• Required work
Using the listing below, retype exactly the lines starting at the one with "Definition getTaskUsageQuantityUnitLabelKey (unit" and ending at the one with "negb (num_eqb (pm_quota_type", and include both.

#####

(* ===== verification/DynamicPrice.v ===== *)
(** [pricing/lib/dynamic-price.ts]: the prices the catalogue shows for a model that is
    billed by an expression, read off the expression with the readers of the price
    tables and of the request rules. *)
From Stdlib Require Import ZArith Lia Bool String SpecFloat.
From stdpp Require Import base list option.
From S2P Require Import Prelude JsString JsNumber Types JsValue Collections Compile Runtime Display Json RequestRules BillingVars TaskExpr Currency Catalogue.

(** * Reading prices: the compilation cache is shared and a reader may throw *)

Definition priced (A : Type) : Type := cache -> result task_reader_error A * cache.
#[export] Instance priced_ret : MRet priced := fun A x c => (Ok x, c).
#[export] Instance priced_bind : MBind priced := fun A B f m c =>
  match m c with
  | (Ok x, c) => f x c
  | (Err e, c) => (Err e, c)
  end.

Definition from_rules {A} (r : result json_error A) : priced A := fun c =>
  (match r with Ok x => Ok x | Err e => Err (FromRules e) end, c).
Definition from_tiers {A} (m : cache -> result exn A * cache) : priced A := fun c =>
  let '(r, c) := m c in (match r with Ok x => Ok x | Err e => Err (FromTiers e) end, c).

Definition from_cache {A} (m : cache -> result task_reader_error A * cache) : priced A := m.
Definition from_total {A} (m : cache -> A * cache) : priced A := fun c => let '(x, c) := m c in (Ok x, c).

(** * Options and entries *)

(** [DynamicPriceOptions]; [dpo_now] is [options.now]. *)
Record price_request := PriceRequest {
  dpo_tokenUnit : token_unit;
  dpo_showCurrencySymbol : option bool;
  dpo_showRechargePrice : option bool;
  dpo_priceRate : option number;
  dpo_usdExchangeRate : option number;
  dpo_groupRatioMultiplier : option number;
  dpo_usageSchema : option usage_schema;
  dpo_now : option date;
}.

(** [{ ...options, usageSchema }]. *)
Definition with_schema (o : price_request) (schema : option usage_schema) : price_request :=
  PriceRequest (dpo_tokenUnit o) (dpo_showCurrencySymbol o) (dpo_showRechargePrice o) (dpo_priceRate o)
    (dpo_usdExchangeRate o) (dpo_groupRatioMultiplier o) schema (dpo_now o).

Inductive label_kind := LabelI18n | LabelSchema.

(** [DynamicPriceEntry].  The description of a field of the schema, a text that is shown
    as it is, is not part of the model of schemas. *)
Record price_entry := PriceEntry {
  pe_key : jsstr;
  pe_field : jsstr;
  pe_label : jsstr;
  pe_shortLabel : jsstr;
  pe_labelKind : label_kind;
  pe_value : number;
  pe_formatted : jsstr;
  pe_formattedRange : option jsstr;
  pe_unit : jsstr;
  pe_variable : option billing_var;
}.

Record pricing_summary := PricingSummary {
  ps_tiers : list breakdown_tier;
  ps_tier : option breakdown_tier;
  ps_tierCount : nat;
  ps_hasRequestRules : bool;
  ps_isSpecialExpression : bool;
  ps_rawExpression : jsstr;
  ps_entries : list price_entry;
  ps_primaryEntries : list price_entry;
  ps_secondaryEntries : list price_entry;
  ps_isTaskUsage : bool;
  ps_isTimePricing : bool;
  ps_isMixedBilling : bool;
}.

(** * Labels of units *)

Definition unit_is (unit : option jsstr) (name : string) : bool :=
  match unit with Some u => u === name | None => false end.

Definition getTaskUsageQuantityUnitLabelKey (unit : option jsstr) : string :=
  if unit_is unit "second" then "s" else if unit_is unit "token" then "token (unit)"
  else if unit_is unit "credit" then "credit" else "unit".

Definition getTaskUsagePriceUnitLabelKey (unit : option jsstr) : string :=
  if unit_is unit "second" then "second" else if unit_is unit "token" then "1M token"
  else if unit_is unit "credit" then "credit" else "unit".

Definition getDynamicPriceUnitLabelKey (entry : price_entry) : option string :=
  let unit := pe_unit entry in
  if unit === "second" then Some "s"%string
  else if unit === "count" then Some "unit"%string
  else if unit === "credit" then Some "credit"%string
  else if (unit === "token") && negb (is_some (pe_variable entry)) then Some "1M token"%string
  else if unit === "request" then Some "request"%string
  else None.

Definition PRIMARY_DYNAMIC_FIELDS : list string := ["inputPrice"; "outputPrice"]%string.
Definition is_primary (field : jsstr) : bool := one_of field PRIMARY_DYNAMIC_FIELDS.

(** * Kinds of models *)

Definition is_tiered (model : pricing_model) : bool :=
  match pm_billing_mode model with Some m => m === "tiered_expr" | None => false end.
Definition expression_of (model : pricing_model) : jsstr :=
  match pm_billing_expr model with Some e => e | None => [] end.

Definition isDynamicPricingModel (model : pricing_model) : bool :=
  is_tiered model && truthy (expression_of model).
Definition isTaskUsagePricingModel (model : pricing_model) : bool :=
  is_tiered model && hasTaskUsageSchema model.
Definition isUnconfiguredTaskUsageModel (model : pricing_model) : bool :=
  negb (num_eqb (pm_quota_type model) num_one) && hasTaskUsageSchema model
  && negb (isDynamicPricingModel model).

Section Prices.
Context {P : Platform} {C : Collation} {I : Intl} (store : option stored_currency).

Definition getTaskPricingUnit (model : pricing_model) : option jsstr :=
  match getTaskNumberFields (pm_billing_usage_schema model) with
  | (_, f) :: _ => uf_unit f
  | [] => None
  end.

Definition getDynamicDisplayGroupRatio (model : pricing_model) (selectedGroup : option jsstr) : number :=
  getDisplayGroupRatio model selectedGroup.

(** * Formatting *)

(** What both formatters do with a price in dollars. *)
Definition format_recharged (priceUSD : number) (o : price_request) : jsstr :=
  let displayPrice := applyRechargeRate priceUSD (given (dpo_showRechargePrice o) false)
    (given (dpo_priceRate o) num_one) (given (dpo_usdExchangeRate o) num_one) in
  formatBillingCurrencyFromUSD store (Some displayPrice)
    (price_options (Some (given (dpo_showCurrencySymbol o) true)) 6).

Definition formatDynamicUnitPrice (valuePerMillionTokens : number) (o : price_request) : jsstr :=
  let groupRatio := given (dpo_groupRatioMultiplier o) num_one in
  format_recharged
    (num_div (num_mul valuePerMillionTokens groupRatio) (TOKEN_UNIT_DIVISORS (dpo_tokenUnit o))) o.

Definition formatTaskUsageUnitPrice (valuePerUnit : number) (o : price_request) : jsstr :=
  let groupRatio := given (dpo_groupRatioMultiplier o) num_one in
  format_recharged (num_mul valuePerUnit groupRatio) o.

(** * Tiers *)

Definition getDynamicPricingTiers (model : pricing_model) : priced (list breakdown_tier) :=
  if negb (isDynamicPricingModel model) then mret []
  else
    '(billingExpr, _) ← from_rules (splitBillingExprAndRequestRules (expression_of model));
    if isTaskUsagePricingModel model
    then tiers ← from_cache (parseTaskTiersFromExpr billingExpr (pm_billing_usage_schema model) true);
         mret (map TaskRow tiers)
    else tiers ← from_tiers (parseTiersFromExpr billingExpr);
         mret (map TokenRow tiers).

Definition hasDynamicRequestRules (model : pricing_model) : priced bool :=
  if negb (isDynamicPricingModel model) then mret false
  else
    '(_, requestRuleExpr) ← from_rules (splitBillingExprAndRequestRules (expression_of model));
    groups ← from_rules (tryParseRequestRuleExpr requestRuleExpr);
    mret (match groups with Some (_ :: _) => true | _ => false end).

(** [Number(unitPrices[field])] and [Number(tier[field])], when it is a price to show. *)
Definition shown_price (fields : list (jsstr * number)) (field : jsstr) : option number :=
  match own fields field with
  | Some v => if negb (is_finite v) || num_ltb v num_zero then None else Some v
  | None => None
  end.

Definition fixed_entry (price : number) (o : price_request) : price_entry :=
  PriceEntry (js "fixed") (js "fixedPrice") (js "Price per request") (js "Per-call") LabelI18n price
    (formatTaskUsageUnitPrice price o) None (js "request") None.

Definition usage_entry (unitPrices : list (jsstr * number)) (o : price_request)
    (e : jsstr * usage_field) : list price_entry :=
  match shown_price unitPrices e.1, uf_unit e.2 with
  | Some v, Some ((_ :: _) as unit) =>
      [PriceEntry e.1 e.1 e.1 e.1 LabelSchema v (formatTaskUsageUnitPrice v o) None unit None]
  | _, _ => []
  end.

Definition constant_entry (constant : number) (o : price_request) : price_entry :=
  PriceEntry (js "constant") (js "constant") (js "Additional charge") (js "Additional charge") LabelI18n
    constant (formatTaskUsageUnitPrice constant o) None (js "request") None.

Definition variable_entry (fields : list (jsstr * number)) (o : price_request) (v : billing_var)
  : list price_entry :=
  match bv_field v with
  | None => []
  | Some field =>
      match shown_price fields (js field) with
      | Some value =>
          [PriceEntry (js (bv_key v)) (js field) (js (bv_label v)) (js (bv_shortLabel v)) LabelI18n value
             (formatDynamicUnitPrice value o) None (js "token") (Some v)]
      | None => []
      end
  end.

(** Primary fields first. *)
Definition primary_first (a b : price_entry) : Z :=
  let aPrimary := is_primary (pe_field a) in
  let bPrimary := is_primary (pe_field b) in
  if negb (Bool.eqb aPrimary bPrimary) then (if aPrimary then -1 else 1)%Z else 0%Z.

Definition variable_entries (fields : list (jsstr * number)) (o : price_request) : list price_entry :=
  sort_by primary_first (flat_map (variable_entry fields o) BILLING_PRICING_VARS).

Definition getDynamicPriceEntries (tier : option breakdown_tier) (o : price_request) : list price_entry :=
  match tier with
  | None => []
  | Some (TokenRow t) =>
      match pt_billingUnit t, pt_fixedPrice t with
      | Some URequest, Some price => [fixed_entry price o]
      | _, _ => variable_entries (pt_fields t) o
      end
  | Some (TaskRow t) =>
      match dpo_usageSchema o with
      | Some schema =>
          flat_map (usage_entry (kt_unitPrices t) o) (getTaskNumberFields (Some schema))
          ++ (if num_ltb num_zero (kt_constant t) then [constant_entry (kt_constant t) o] else [])
      | None => variable_entries [] o
      end
  end.

(** * The summary of a model *)

Definition is_token_row (t : breakdown_tier) : bool :=
  match t with TokenRow t => negb (bool_decide (pt_billingUnit t = Some URequest)) | TaskRow _ => false end.
Definition is_request_row (t : breakdown_tier) : bool :=
  match t with TokenRow t => bool_decide (pt_billingUnit t = Some URequest) | TaskRow _ => false end.

(** One round of the loop over the tiers: the least and the greatest price of a field. *)
Definition widen (field : jsstr) (r : number * number) (t : breakdown_tier) : number * number :=
  match t with
  | TaskRow t =>
      match shown_price (kt_unitPrices t) field with
      | Some v => (num_min r.1 v, num_max r.2 v)
      | None => r
      end
  | TokenRow _ => r
  end.
Definition price_range (tiers : list breakdown_tier) (field : jsstr) : option (number * number) :=
  let r := fold_left (widen field) tiers (S754_infinity false, S754_infinity true) in
  if is_finite r.1 && is_finite r.2 then Some r else None.

(** [priceRanges]: a map with the fields of the schema as keys. *)
Definition price_ranges (tiers : list breakdown_tier) (schema : option usage_schema)
  : list (jsstr * (number * number)) :=
  fold_left (fun m e => match price_range tiers e.1 with Some r => mput e.1 r m | None => m end)
    (getTaskNumberFields schema) [].

(** An en dash between spaces. *)
Definition RANGE_DASH : jsstr := [32; 8211; 32]%Z.

Definition with_range (ranges : list (jsstr * (number * number))) (o : price_request) (e : price_entry)
  : price_entry :=
  match mget ranges (pe_field e) with
  | Some (lo, hi) =>
      if num_eqb lo hi then e
      else PriceEntry (pe_key e) (pe_field e) (pe_label e) (pe_shortLabel e) (pe_labelKind e) (pe_value e)
             (pe_formatted e)
             (Some (formatTaskUsageUnitPrice lo o ++ RANGE_DASH ++ formatTaskUsageUnitPrice hi o))
             (pe_unit e) (pe_variable e)
  | None => e
  end.

Definition is_request_entry (e : price_entry) : bool := pe_unit e === "request".

(** The entries of the summary before ranges, and whether both kinds of tiers are there. *)
Definition summary_entries (isTaskUsage : bool) (summaryTiers : list breakdown_tier)
    (tier : option breakdown_tier) (schema : option usage_schema) (o : price_request)
  : list price_entry * bool :=
  let entries := getDynamicPriceEntries tier (with_schema o schema) in
  if isTaskUsage then (entries, false)
  else
    match find is_token_row summaryTiers, find is_request_row summaryTiers with
    | Some tokenTier, Some requestTier =>
        (getDynamicPriceEntries (Some tokenTier) o ++ getDynamicPriceEntries (Some requestTier) o, true)
    | _, _ => (entries, false)
    end.

Definition getDynamicPricingSummary (model : pricing_model) (o : price_request) (new_Date : date)
  : priced (option pricing_summary) :=
  if negb (isDynamicPricingModel model) then mret None
  else
    tiers ← getDynamicPricingTiers model;
    let isTaskUsage := isTaskUsagePricingModel model in
    '(baseExpression, _) ← from_rules (splitBillingExprAndRequestRules (expression_of model));
    timeTiers ←
      (if isTaskUsage then mret None
       else from_tiers (getCurrentTimePricingTiers baseExpression (given (dpo_now o) new_Date)));
    let summaryTiers := match timeTiers with Some l => map TokenRow l | None => tiers end in
    let tier := if isTaskUsage then list.last summaryTiers else head summaryTiers in
    let schema := pm_billing_usage_schema model in
    let '(entries, isMixedBilling) := summary_entries isTaskUsage summaryTiers tier schema o in
    let entries := if isTaskUsage then map (with_range (price_ranges tiers schema) o) entries else entries in
    let rawExpression := expression_of model in
    hasRequestRules ← hasDynamicRequestRules model;
    let primary e :=
      if isTaskUsage then negb (is_request_entry e)
      else is_request_entry e || is_primary (pe_field e) in
    let secondary e :=
      if isTaskUsage then is_request_entry e
      else negb (is_request_entry e) && negb (is_primary (pe_field e)) in
    mret (Some (PricingSummary tiers tier (length tiers) hasRequestRules
      (truthy (trim rawExpression) && match tiers with [] => true | _ => false end)
      rawExpression entries (List.filter primary entries) (List.filter secondary entries)
      isTaskUsage (is_some timeTiers) isMixedBilling)).

Definition getCardExamplePrice (model : pricing_model) (o : price_request) (new_Date : date)
  : priced (option (jsstr * jsstr)) :=
  if negb (isTaskUsagePricingModel model) then mret None
  else
    match pm_billing_usage_schema model, pm_billing_usage_examples model with
    | Some schema, Some ((label, facts) :: _) =>
        '(billingExpr, _) ← from_rules (splitBillingExprAndRequestRules (expression_of model));
        config ← from_cache (tryParseTaskVisualConfig (Some billingExpr) schema);
        match config with
        | None => mret None
        | Some config =>
            result ← from_total (evaluateTaskVisualConfig config facts (Some schema) new_Date);
            mret (match result with
                  | Some r => Some (label, formatTaskUsageUnitPrice (tp_total r) o)
                  | None => None
                  end)
        end
    | _, _ => mret None
    end.
End Prices.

#####

• Solution to this exercise
Definition getTaskUsageQuantityUnitLabelKey (unit : option jsstr) : string :=
  if unit_is unit "second" then "s" else if unit_is unit "token" then "token (unit)"
  else if unit_is unit "credit" then "credit" else "unit".

Definition getTaskUsagePriceUnitLabelKey (unit : option jsstr) : string :=
  if unit_is unit "second" then "second" else if unit_is unit "token" then "1M token"
  else if unit_is unit "credit" then "credit" else "unit".

Definition getDynamicPriceUnitLabelKey (entry : price_entry) : option string :=
  let unit := pe_unit entry in
  if unit === "second" then Some "s"%string
  else if unit === "count" then Some "unit"%string
  else if unit === "credit" then Some "credit"%string
  else if (unit === "token") && negb (is_some (pe_variable entry)) then Some "1M token"%string
  else if unit === "request" then Some "request"%string
  else None.

Definition PRIMARY_DYNAMIC_FIELDS : list string := ["inputPrice"; "outputPrice"]%string.
Definition is_primary (field : jsstr) : bool := one_of field PRIMARY_DYNAMIC_FIELDS.

(** * Kinds of models *)

Definition is_tiered (model : pricing_model) : bool :=
  match pm_billing_mode model with Some m => m === "tiered_expr" | None => false end.
Definition expression_of (model : pricing_model) : jsstr :=
  match pm_billing_expr model with Some e => e | None => [] end.

Definition isDynamicPricingModel (model : pricing_model) : bool :=
  is_tiered model && truthy (expression_of model).
Definition isTaskUsagePricingModel (model : pricing_model) : bool :=
  is_tiered model && hasTaskUsageSchema model.
Definition isUnconfiguredTaskUsageModel (model : pricing_model) : bool :=
  negb (num_eqb (pm_quota_type model) num_one) && hasTaskUsageSchema model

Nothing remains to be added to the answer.